How is HPCL different from ONGC?
Table of Contents
- 1 How is HPCL different from ONGC?
- 2 Which one is better ONGC or Iocl?
- 3 What is the salary of HPCL?
- 4 Is HPCL merged with ONGC?
- 5 Is ONGC good for long term?
- 6 What is the highest salary in HPCL?
- 7 Can HPCL benefit from ONGC’s massive oil and gas reserves?
- 8 What is the ONGC-HPCL Cold War all about?
- 9 Is ONGC getting credit from the market for its expansion plans?
How is HPCL different from ONGC?
ONGC holds a 71.63 per cent stake in MRPL. It holds a 51.11 per cent stake in HPCL. HPCL has 23.8 million tonnes of annual oil refining capacity. Together with 15 million tonnes refinery of MRPL, it will become India’s second-biggest state-owned oil refiner after Indian Oil Corp (IOC).

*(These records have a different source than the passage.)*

(** ** Property *)

(** C9: From the bytes of a connection to the requests of the service, with the
    parser of corelib/llhttp as it is written.  Let the bytes that arrive on a new
    connection be the text of the requests [ws] (GET or POST with a path, a query,
    any headers the parser does not interpret, and a body that is absent, has a
    Content-Length or is chunked), cut into reads [ds] in any way.  Then the
    service passes exactly the events of these requests, in order, each with a
    context of its own that has the url, the headers, the method and the whole
    body; no read fails. *)
Theorem http_bytes_delivered m S sock r ds ws :
  HttpService.requests (HttpService.core S) !! sock = None -> HttpRequests.fresh_from (HttpService.core S) -> r <> [] ->
  mjoin ds = mjoin (wire <$> ws) -> Forall request_ok ws ->
  exists cs S',
    (_ ← HttpService.on_Accepted service_init sock;
     HttpRequests.reads service_method_name service_init (service_execute m) sock r ds) S
    = (Ok tt, S', HttpRequests.passes r (mjoin (zip_with (HttpRequests.message_events sock) (message_of <$> ws) cs)))
    /\ NoDup cs
    /\ Forall2 (fun q c => exists x, HttpService.contexts (HttpService.core S') !! c = Some x
                                     /\ HttpRequests.context_of service_method_name q x) (message_of <$> ws) cs.
Proof.
  intros Hn Hf Hr Hds Hws. destruct (wire_parsed m ws Hws) as (t & p & Ex & Ht & Hc). rewrite <- Hds in Ex.
  pose proof (reads_recut m m service_init ds init_resting) as Hcut. rewrite Ex in Hcut.
  destruct (feed m service_init ds) as [[cbs e] q] eqn:Ef. destruct Hcut as (-> & _ & Hcq & Hrc).
  eapply HttpRequests.http_requests_delivered; [done|done|done|by eapply feed_parse_reads| |].
  - apply messages_recut. rewrite <- Ht. apply Hrc. by rewrite <- Hcq, Hc.
  - apply Forall_fmap. eapply Forall_impl; [exact Hws|]. apply wire_message_ok.
Qed.
(** Inside the value of a Transfer-Encoding, and where F_CHUNKED is set. *)
Definition te_label (l : llparse_state) : bool :=
  match l with
  | s_n_header_value_te_chunked_last | s_n_header_value_te_token_ows | s_n_header_value_te_token |
      s_n_header_value_te_chunked | s_n_invoke_update_header_state_7 | s_n_invoke_and_flags |
      s_n_invoke_or_flags_6 | s_n_invoke_or_flags_10 | s_n_invoke_or_flags_14 => true
  | _ => false
  end.

(** The headers are complete. *)
Definition framed (l : llparse_state) : bool :=
  match l with s_n_invoke_llhttp__before_headers_complete | s_n_invoke_llhttp__on_headers_complete => true | _ => false end.

Definition is_store (l : llparse_state) : bool := match l with s_n_invoke_store_header_state => true | _ => false end.

(** The blocks whose jump depends on what they have tested. *)
Definition tests (l : llparse_state) : bool :=
  match l with
  | s_n_invoke_test_flags_1 | s_n_invoke_test_lenient_flags_1 | s_n_invoke_load_header_state_1
  | s_n_invoke_load_header_state_3 | s_n_invoke_load_header_state_4 => true
  | _ => false
  end.

(** ** What the actions change *)

Definition new_flags (f : llparse_code) (v : Z) : Z :=
  match f with
  | k_or_flags => Z.lor v 128 | k_or_flags_1 => Z.lor v 64 | k_or_flags_3 => Z.lor v 1 | k_or_flags_4 => Z.lor v 2
  | k_or_flags_5 => Z.lor v 4 | k_or_flags_6 => Z.lor v 8 | k_or_flags_15 => Z.lor v 32 | k_or_flags_16 => Z.lor v 512
  | k_or_flags_17 => Z.lor v 16 | k_and_flags => wrapu 16 (Z.land v (-9)) | k_after_message_complete => 0
  | _ => v
  end.

Definition new_header_state (f : llparse_code) (m v : Z) : Z :=
  match f with
  | k_update_header_state => 1 | k_update_header_state_2 => 6 | k_update_header_state_4 => 0 | k_update_header_state_5 => 5
  | k_update_header_state_6 => 7 | k_update_header_state_7 => 8 | k_store_header_state => wrapu 8 m
  | _ => v
  end.

(** The callbacks of a trace, with the parser object they were called with. *)
Definition framing_ok (x : callback * parser_obj) : Prop :=
  match x.1 with
  | HttpService.on_headers_complete _ _ _ _ => has F_CHUNKED (flags x.2) && has F_CONTENT_LENGTH (flags x.2) = false
  | _ => True
  end.

Lemma call_effect f m (s : recorder) :
  let '(r, t) := call_r f m s in
  lenient_flags t = lenient_flags s /\ flags t = new_flags f (flags s) /\ header_state t = new_header_state f m (header_state s)
  /\ (Forall framing_ok (data s) ->
      (f = k_on_headers_complete -> has F_CHUNKED (flags s) && has F_CONTENT_LENGTH (flags s) = false) -> Forall framing_ok (data t)).
Proof.
  destruct s. destruct f; cbn -[mul_add has F_CHUNKED F_CONTENT_LENGTH].
  all: try (split_and!; try reflexivity; intros H _; exact H).
  all: try (destruct (has _ _ && has _ _); cbn; split_and!; try reflexivity; intros H _; exact H).
  all: try (unfold c_mul_add_content_length, c_mul_add_content_length_1, c_mul_add_status_code; cbn -[mul_add];
    destruct (mul_add _ _ _ _) as [r v]; cbn; split_and!; try reflexivity; intros H _; exact H).
  all: cbv [llhttp__on_message_complete llhttp__on_header_value_complete llhttp__on_header_field_complete llhttp__on_status_complete
    llhttp__on_chunk_complete llhttp__on_chunk_header llhttp__on_headers_complete llhttp__on_url_complete llhttp__on_message_begin
    CALLBACK_MAYBE]; cbn [Llhttp.settings]; destruct (settings =? 0); cbn -[has F_CHUNKED F_CONTENT_LENGTH].
  all: split_and!; try reflexivity; try (intros H _; exact H).
  all: intros H Hf; unfold keep_trace; cbn [Llhttp.data]; apply Forall_app; split; [exact H|]; constructor; [|constructor].
  all: first [exact I | exact (Hf eq_refl)].
Qed.

Lemma span_effect k (s : recorder) d :
  let '(r, t) := call_span_r k s d in
  lenient_flags t = lenient_flags s /\ flags t = flags s /\ header_state t = header_state s /\ (Forall framing_ok (data s) -> Forall framing_ok (data t)).
Proof.
  destruct k; cbv [call_span llhttp__on_url llhttp__on_header_field llhttp__on_header_value llhttp__on_body llhttp__on_status SPAN_CALLBACK_MAYBE];
    destruct (settings s =? 0); cbn; split_and!; try reflexivity; try done; intros H; apply Forall_app; split; try done; by constructor.
Qed.

(** ** The invariant *)

Record inv (l : llparse_state) (s : recorder) (m : Z) : Prop := {
  i_lenient : lenient_flags s = 0;
  i_chunked : chunked s = true -> encoded s = true;
  i_live : live l = true -> header_state s = 8 -> encoded s = true;
  i_te : te_label l = true -> encoded s = true;
  i_framed : framed l = true -> with_length s && encoded s = false;
  i_store : is_store l = true -> wrapu 8 m <> 8;
  i_trace : Forall framing_ok (data s)
}.

(** A jump of a block that leaves flags and header_state as they are. *)
Definition plain_jump (l : llparse_state) (e : edge) : bool :=
  match e with
  | Edge _ v t =>
    (negb (live t) || live l) && (negb (te_label t) || te_label l) && negb (framed t)
    && (negb (is_store t) || match v with Some v => negb (wrapu 8 v =? 8) | None => false end)
  end.

Lemma blocks_plain l :
  match node_of l with
  | Invoke _ _ _ => true
  | Switch _ cases otherwise | Lookup _ cases otherwise => forallb (plain_jump l) (otherwise :: (snd <$> cases))
  | Skip n | Consume n | SpanStart _ n => plain_jump l (Edge false None n)
  | Sequence _ _ e1 e2 => plain_jump l e1 && plain_jump l e2
  | SpanEnd _ e => plain_jump l e
  | _ => true
  end = true.
Proof. destruct l; vm_compute; reflexivity. Qed.

Definition is_reset (f : llparse_code) : bool := match f with k_after_message_complete => true | _ => false end.
Definition is_chunked_state (f : llparse_code) : bool := match f with k_update_header_state_7 => true | _ => false end.
Definition sets_header_state (f : llparse_code) : bool :=
  match f with
  | k_update_header_state | k_update_header_state_2 | k_update_header_state_4 | k_update_header_state_5 | k_update_header_state_6 | k_store_header_state => true
  | _ => false
  end.

(** A jump of a block that calls [f]. *)
Definition call_jump (l : llparse_state) (f : llparse_code) (t : llparse_state) : bool :=
  (negb (live t) || sets_header_state f || is_chunked_state f && te_label l
   || live l && negb (is_chunked_state f) && negb (is_reset f))
  && (negb (te_label t) || te_label l && negb (is_reset f) || match f with k_or_flags_16 => true | _ => false end)
  && (negb (framed t) || framed l && match f with k_before_headers_complete => true | _ => false end)
  && negb (is_store t).

Definition call_place (l : llparse_state) (f : llparse_code) : bool :=
  match f with
  | k_or_flags_6 => te_label l
  | k_on_headers_complete => framed l
  | k_store_header_state => is_store l
  | _ => true
  end.

Lemma blocks_call l :
  match node_of l with
  | Invoke f cases d => call_place l f && (tests l || forallb (call_jump l f) (d :: (snd <$> cases)))
  | _ => true
  end = true.
Proof. destruct l; vm_compute; reflexivity. Qed.

Lemma lor_keeps v c i : Z.testbit v i = true -> Z.testbit (Z.lor v c) i = true.
Proof. intros H. by rewrite Z.lor_spec, H. Qed.

Lemma encoded_kept f v : is_reset f = false -> Z.testbit v 9 = true -> Z.testbit (new_flags f v) 9 = true.
Proof.
  intros Hr Hv. destruct f; try discriminate Hr; cbn [new_flags]; try exact Hv; try (by apply lor_keeps).
  unfold wrapu. rewrite Z.mod_pow2_bits_low by lia. by rewrite Z.land_spec, Hv.
Qed.

Lemma chunked_set f v : Z.testbit (new_flags f v) 3 = true -> f = k_or_flags_6 \/ Z.testbit v 3 = true /\ is_reset f = false.
Proof.
  destruct f; cbn [new_flags]; try (by left); try (by right); intros H; right; (split; [|done]);
    try (rewrite Z.lor_spec in H; apply orb_true_iff in H as [H|H]; [done|discriminate H]); try done.
  unfold wrapu in H. rewrite Z.mod_pow2_bits_low in H by lia. rewrite Z.land_spec in H. by apply andb_true_iff in H as [H _].
Qed.

Lemma has_bit v k : 0 <= k -> has (2 ^ k) v = true -> Z.testbit v k = true.
Proof.
  intros Hk H. destruct (Z.testbit v k) eqn:E; [done|]. exfalso. unfold has in H. apply negb_true_iff, Z.eqb_neq in H. apply H.
  apply Z.bits_inj'. intros i Hi. rewrite Z.land_spec, Z.bits_0, Z.pow2_bits_eqb by lia. destruct (Z.eqb_spec k i) as [<-|]; [by rewrite E|apply andb_false_r].
Qed.
Lemma backspace_does W z :
  holds W z ->
  exists W', key_does EBackspace W W' (match before z with [] => [] | _ => cursor_back ++ erase end)
             /\ holds W' (zip_step z EBackspace) /\ width W' = width W /\ s_esi W' = s_esi W.
Proof.
  destruct z as [bz a i]. unfold holds. cbn [before after inserting zip_step]. intros (Hl & Hc & Hi).
  destruct (list.last bz) as [c|] eqn:El.
  - apply last_Some in El as [b ->]. rewrite removelast_last. rewrite size_snoc in Hc. pose proof (size_pos b). pose proof (size_pos a).
    exists (set_line (b ++ a) (size b) W). split_and!; try done.
    replace (match b ++ [c] with [] => [] | _ => cursor_back ++ erase end) with (cursor_back ++ erase) by by destruct b.
    apply does_write; [|key_side..]. intros s. cbn [key_bytes]. rewrite backspace_eq. unfold on_TKEY_BS. rewrite Hc, Hl.
    destruct (Z.ltb_spec 0 (size b + 1)); [|lia]. replace (size b + 1 - 1) with (size b) by lia.
    rewrite <- app_assoc. cbn [app]. rewrite cut_at_zip.
    destruct (Z.ltb_spec (size b) (size (b ++ c :: a))) as [|Hge]; [done|]. rewrite size_app in Hge. unfold size in Hge. cbn [length] in Hge. lia.
  - apply last_None in El as ->. exists W. split_and!; try done.
    apply does_nothing; [|key_side..]. intros s HW. cbn [key_bytes]. rewrite backspace_eq. unfold on_TKEY_BS. rewrite Hc.
    change (0 <? size []) with false. cbv iota beta. rewrite M_bind_eq.
    change (put ?sid W s) with (Ok tt, put_session sid W s, @nil action). rewrite (put_same _ _ _ HW). done.
Qed.
Lemma oscar_feed_all_cuts chunks s ps m :
  oscar_read_one (maxPacketSize svc) (inBuffer_ s) = NeedMore ->
  oscar_cuts (maxPacketSize svc) (inBuffer_ s ++ mjoin chunks) ps m ->
  exists s', oscar_feed_all s chunks = Ok (s', oscar_pass <$> ps) /\ inBuffer_ s' = m.
Proof.
  revert s ps; induction chunks as [|c cs IH]; intros s ps Hn H.
  - change (mjoin []) with (@nil Z) in H. rewrite app_nil_r in H. exists s.
    destruct H; [done | congruence].
  - change (mjoin (c :: cs)) with (c ++ mjoin cs) in H. rewrite app_assoc in H.
    apply oscar_cuts_split in H as (ps1 & ps2 & l & H1 & H2 & ->).
    cbn [oscar_feed_all]. unfold oscar_feed, on_StreamRead. cbn [inBuffer_ in_append set_in].
    rewrite (oscar_loop_cuts _ _ _ _ H1) by lia. rewrite !res_bind_ok.
    assert (oscar_read_one (maxPacketSize svc) l = NeedMore) as Hl
      by (clear -H1; induction H1; done).
    destruct (IH (set_in (in_append s c) l) ps2 Hl H2) as (s' & E & Hm).
    unfold in_append in *. cbn [inBuffer_ set_in] in *. rewrite E, res_bind_ok.
    exists s'. split; [by rewrite fmap_app | done].
Qed.
End Reassembly.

Which one is better ONGC or Iocl?
NEW DELHI: Indian Oil Corp (IOC) has overtaken Oil and Natural Gas Corp (ONGC) to become India’s most profitable state-owned company. It has now been unseated as the most profitable PSU by IOC. In the previous 2015-16 fiscal, IOC had a net profit of Rs 11,242.23 crore as compared to ONGC’s Rs 16,140 crore.
Is ONGC a good PSU?
ONGC is India’s “Most Valuable” PSU The Maharatna organization has emerged as the Most Valuable PSU in the Maharatna category according to the India Today Group- MDRA Survey of India’s Best PSUs ranking above other Maharatnas – NTPC, IOCL, CIL and BHEL.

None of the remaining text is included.